Second semester will be easier. Won’t it?


Melissa said...

The o/s trips are the things that do my head in! Where does a one income family find the money and how does one justify spending that money on one child out of three ?

Instead of aping that aspect of a private school education, I'd rather they focused on doing the basics extremely well and encouraging public service.

If an o/s trip comes up for us, we won't have the money to pay for it. So I hope it never does.

Jill in a Box said...

OS trips! My goodness. It's all enough to make me want to home school.

Motherhugger said...

Quite right, Melissa.
And all the high schools mention it in their open nights, as if it would be the deciding factor.

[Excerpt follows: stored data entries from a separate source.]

(** Peer [i] changes and, with it, possibly the log of its current term. *)
Lemma log_inv_node V L L' w i rf rf' pcs' :
  log_inv V L w → nodes w !! i = Some rf → later rf rf' →
  table_grows L L' →
  (∀ t j l, L' !! t = Some (j, l) → L !! t = Some (j, l) ∨
     (j = i ∧ t = CurrentTerm rf' ∧ State rf' = Leader ∧ elected n V i t)) →
  coherent L' (Log rf') →
  (State rf' = Leader → L' !! CurrentTerm rf' = Some (i, Log rf')) →
  log_inv V L' (mkWorld (<[i := rf']> (nodes w)) pcs' (pool w) (counts w)).
Proof.
  intros HI Hi Hlat Hg HL' Hcoh Hlead.
  pose proof (li_term _ _ _ HI _ _ Hi) as Ht.
  assert (CurrentTerm rf ≤ CurrentTerm rf')%Z as Hle
    by (destruct Hlat as [?|[-> _]]; lia).
  split; simpl.
  - intros j rfj [(-> & <- & _)|[_ Hj]]%list_lookup_insert_Some; [lia|].
    by eapply HI.
  - intros j rfj [(-> & <- & _)|[_ Hj]]%list_lookup_insert_Some; [done|].
    eapply coherent_grow; [done|]. by eapply HI.
  - intros j rfj [(-> & <- & _)|[Hne Hj]]%list_lookup_insert_Some Hst; [auto|].
    pose proof (li_lead _ _ _ HI _ _ Hj Hst) as HL.
    destruct (Hg _ _ _ HL) as (l' & HL1 & _).
    destruct (HL' _ _ _ HL1) as [?|(-> & _)]; [congruence|done].
  - intros t j l [HL|(-> & _ & _ & ?)]%HL'; [by eapply HI|done].
  - intros t j l HL. destruct (HL' _ _ _ HL) as [HL0|(-> & -> & Hst & _)].
    + destruct (li_table _ _ _ HI _ _ _ HL0). eauto using coherent_grow.
    + split; [lia|]. specialize (Hlead Hst). by simplify_eq.
  - intros t j l rfj HL [(-> & <- & _)|[Hne Hj]]%list_lookup_insert_Some.
    + destruct (HL' _ _ _ HL) as [HL0|(_ & -> & Hst & _)].
      * destruct (li_owner _ _ _ HI _ _ _ _ HL0 Hi) as [? Hnc]. split; [lia|].
        intros -> Hcand. destruct Hlat as [?|(? & _ & Hc)]; [lia|].
        by apply Hnc, Hc.
      * split; [lia|]. by rewrite Hst.
    + destruct (HL' _ _ _ HL) as [HL0|(-> & _)]; [|done]. by eapply HI.
  - eapply Forall_impl; [apply HI|]. eauto using log_g_grow.
Qed.

(** The common case: the table stays, and no peer becomes leader. *)
Lemma log_inv_node_same V L w i rf rf' pcs' :
  log_inv V L w → nodes w !! i = Some rf → later rf rf' →
  coherent L (Log rf') →
  (State rf' = Leader →
     State rf = Leader ∧ CurrentTerm rf' = CurrentTerm rf ∧ Log rf' = Log rf) →
  log_inv V L (mkWorld (<[i := rf']> (nodes w)) pcs' (pool w) (counts w)).
Proof.
  intros HI Hi Hlat Hcoh Hl. eapply log_inv_node; eauto using table_grows_refl.
  intros Hst. destruct (Hl Hst) as (? & -> & ->). by eapply HI.
Qed.

(** Goroutine [k] is replaced, or ends. *)
Lemma log_inv_pool_insert V L w k g pcs' :
  log_inv V L w → log_g L g →
  log_inv V L (mkWorld (nodes w) pcs' (<[k := g]> (pool w)) (counts w)).
Proof. intros HI Hg. apply log_inv_pool, Forall_insert; auto. apply HI. Qed.

Lemma log_inv_pool_delete V L w k pcs' :
  log_inv V L w →
  log_inv V L (mkWorld (nodes w) pcs' (delete k (pool w)) (counts w)).
Proof. intros HI. apply log_inv_pool, Forall_delete; auto. apply HI. Qed.

(** ** Every transition keeps the invariant *)

(** What is new in the table [L'] belongs to leaders among the peers [ns]. *)
Definition table_from L L' (ns : list (Raft Cmd)) : Prop :=
  ∀ t j l, L' !! t = Some (j, l) → L !! t = Some (j, l) ∨
    ∃ rf, ns !! j = Some rf ∧ State rf = Leader ∧ CurrentTerm rf = t.
(* ===== verification/RaftCommit.v ===== *)
(** * The commit rule of a leader

    [advanceCommit] takes the median of a sorted copy of [MatchIndex]: it is
    the largest index that a majority of the peers is recorded to have. *)

From S2P Require Import Prelude.
From S2P Require Import GoBase.
From S2P Require Import Persister.
From S2P Require Import Raft.
From S2P Require Import RaftSystem.
From S2P Require Import RaftNode.
From S2P Require Import RaftDemo.
From S2P Require Import RaftElection.
From S2P Require Import RaftLogs.

(** ** The median of [MatchIndex] *)

(** How many entries of [l] are at least [x]. *)
Definition count_ge (x : Z) (l : list Z) : nat :=
  length (filter (λ y, (x ≤ y)%Z) l).

Lemma count_ge_perm x l l' : l ≡ₚ l' → count_ge x l = count_ge x l'.
Proof. intros Hp. unfold count_ge. by rewrite Hp. Qed.

Lemma count_ge_app x l l' : count_ge x (l ++ l') = count_ge x l + count_ge x l'.
Proof. unfold count_ge. by rewrite filter_app, length_app. Qed.

Lemma count_ge_le x l : count_ge x l ≤ length l.
Proof. unfold count_ge. apply length_filter. Qed.

Lemma count_ge_all x l : Forall (λ y, (x ≤ y)%Z) l → count_ge x l = length l.
Proof.
  unfold count_ge. induction 1 as [|y l Hy Hl IH]; [done|].
  rewrite filter_cons_True by done. simpl. by rewrite IH.
Qed.

Lemma count_ge_none x l : Forall (λ y, (y < x)%Z) l → count_ge x l = 0.
Proof.
  unfold count_ge. induction 1 as [|y l Hy Hl IH]; [done|].
  by rewrite filter_cons_False by lia.
Qed.

(** [N] is reached by a majority of [l], and no larger index is. *)
Definition majority_index (l : list Z) (N : Z) : Prop :=
  length l < 2 * count_ge N l ∧
  ∀ M, (N < M)%Z → 2 * count_ge M l ≤ length l.

Lemma median_majority (l : list Z) (N : Z) :
  sort_desc l !! (length l / 2) = Some N → majority_index l N.
Proof.
  intros HN. set (h := length l / 2) in *.
  pose proof (sort_desc_length l) as Hlen.
  assert (∀ M, count_ge M l =
    count_ge M (take (S h) (sort_desc l)) + count_ge M (drop (S h) (sort_desc l)))
    as Hsplit.
  { intros M. rewrite <-count_ge_app, take_drop.
    apply count_ge_perm. by rewrite sort_desc_perm. }
  assert (length l = 2 * h + length l mod 2) as Hdiv
    by apply Nat.div_mod_eq.
  pose proof (Nat.mod_upper_bound (length l) 2 ltac:(lia)) as Hmod.
  pose proof (lookup_lt_Some _ _ _ HN) as Hh. split.
  - rewrite Hsplit, count_ge_all.
    + rewrite length_take. lia.
    + apply Forall_forall. intros y (i & Hi)%list_elem_of_lookup.
      apply lookup_take_Some in Hi as [Hi Hlt].
      eapply sort_desc_lookup_ge; eauto. lia.
  - intros M HM. rewrite (count_ge_perm M l (sort_desc l)) by
      (by rewrite sort_desc_perm).
    rewrite <-(take_drop h (sort_desc l)), count_ge_app.
    rewrite (count_ge_none M (drop h _)).
    + pose proof (count_ge_le M (take h (sort_desc l))).
      rewrite length_take in *. lia.
    + apply Forall_forall. intros y (i & Hi)%list_elem_of_lookup.
      rewrite lookup_drop in Hi.
      assert (y ≤ N)%Z; [|lia].
      eapply (sort_desc_lookup_ge l h (h + i)); eauto. lia.
Qed.

Lemma zget_median (l : list Z) :
  zget (sort_desc l) (zlen (sort_desc l) / 2) = sort_desc l !! (length l / 2).
Proof.
  unfold zlen. rewrite sort_desc_length.
  replace (Z.of_nat (length l) / 2)%Z with (Z.of_nat (length l / 2)).
  - apply zget_nat.
  - apply Nat2Z.inj_div.
Qed.

Section commit.
Context {Cmd : Type} `{!Gob (gval Cmd)}.
Implicit Types rf : Raft Cmd.

(** The term of the entry at index [N]. *)
Definition term_at (N : Z) rf : option Z := Log_Term <$> zget (Log rf) N.

(** C10. The commit rule: after a successful reply the leader looks at the
    largest index [N] that a majority of [MatchIndex] has reached; it sets
    [CommitIndex] to [N] exactly when [N] is beyond [CommitIndex] and the
    entry at [N] is of the current term, and otherwise leaves it. *)
Theorem advanceCommit_majority rf rf' :
  advanceCommit rf = Some rf' →
  ∃ N, majority_index (MatchIndex rf) N ∧
    CommitIndex rf' =
      (if decide ((CommitIndex rf < N)%Z ∧ term_at N rf = Some (CurrentTerm rf))
       then N else CommitIndex rf).
Proof.
  unfold advanceCommit, term_at. intros H.
  apply bind_Some in H as (N & HN & H). rewrite zget_median in HN.
  exists N. split; [by apply median_majority|].
  destruct (Z.ltb_spec (CommitIndex rf) N).
  - apply bind_Some in H as (e & He & H). rewrite He. simpl.
    destruct (Z.eqb_spec (Log_Term e) (CurrentTerm rf)) as [Ht|Ht].
    + rewrite decide_True by (split; [done|congruence]).
      by apply updateLastApplied_frame in H as (a & l & ->).
    + rewrite decide_False by naive_solver. congruence.
  - rewrite decide_False by lia. congruence.
Qed.
End commit.

(** A leader of three peers whose second entry has just reached peer 1. *)
Definition commit_example : Raft nat :=
  mkRaft 0 3 MakePersister Leader 2 0
    [mkLog (-1)%Z None; mkLog 2%Z (Some 7); mkLog 2%Z (Some 8)] 0 0
    [3; 3; 1]%Z [2; 2; 0]%Z false false [].

Lemma advanceCommit_majority_witness :
  ∃ rf', advanceCommit commit_example = Some rf' ∧ CommitIndex rf' = 2%Z ∧
    ∃ N, majority_index (MatchIndex commit_example) N ∧
      CommitIndex rf' =
        (if decide ((CommitIndex commit_example < N)%Z ∧
             term_at N commit_example = Some (CurrentTerm commit_example))
         then N else CommitIndex commit_example).
Proof.
  eexists. split; [by vm_compute|]. split; [by vm_compute|].
  apply (advanceCommit_majority commit_example). by vm_compute.
Defined.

I'm saying it might be as arbitrary as anything else to base a decision on. We probably won't be forking out for any high school overseas trips either. It certainly isn't the most important part of their education. And that money might be better spent, say, paying bills.
And yes, I can hear the cries of 'that's not fair', from siblings. And right they are.
There are plenty of families at public schools who would be hard pressed to afford the $600-1000 annual payments, and uniforms. So much for free education.

sister outlaws said...

The schools our children go to become part of our community and it's important to be a part of that - so location is really important! Also - children can get overseas trips in other ways. Both my teenagers attended public co-ed high schools and both went on overseas exchanges (one of them thanks to a scholarship), seperate to their schooling.

sister outlaws said...

Lives are so busy! My sister inlaw has two teenagers and has 10 things a week she has to drive them to and that doesn't include the violin lessons where the teacher comes to their home! Delegating is important but so is simplifying. It all does my head in! By the way - I'm happy to send your Clancy a little re-sew-cool craft kit if you think she would enjoy it (the kits have everything you need in them so no need to have to buy anything else!!!)
Also thought I'd mention that my daughters both changed high schools for VCE because of curriculum issues.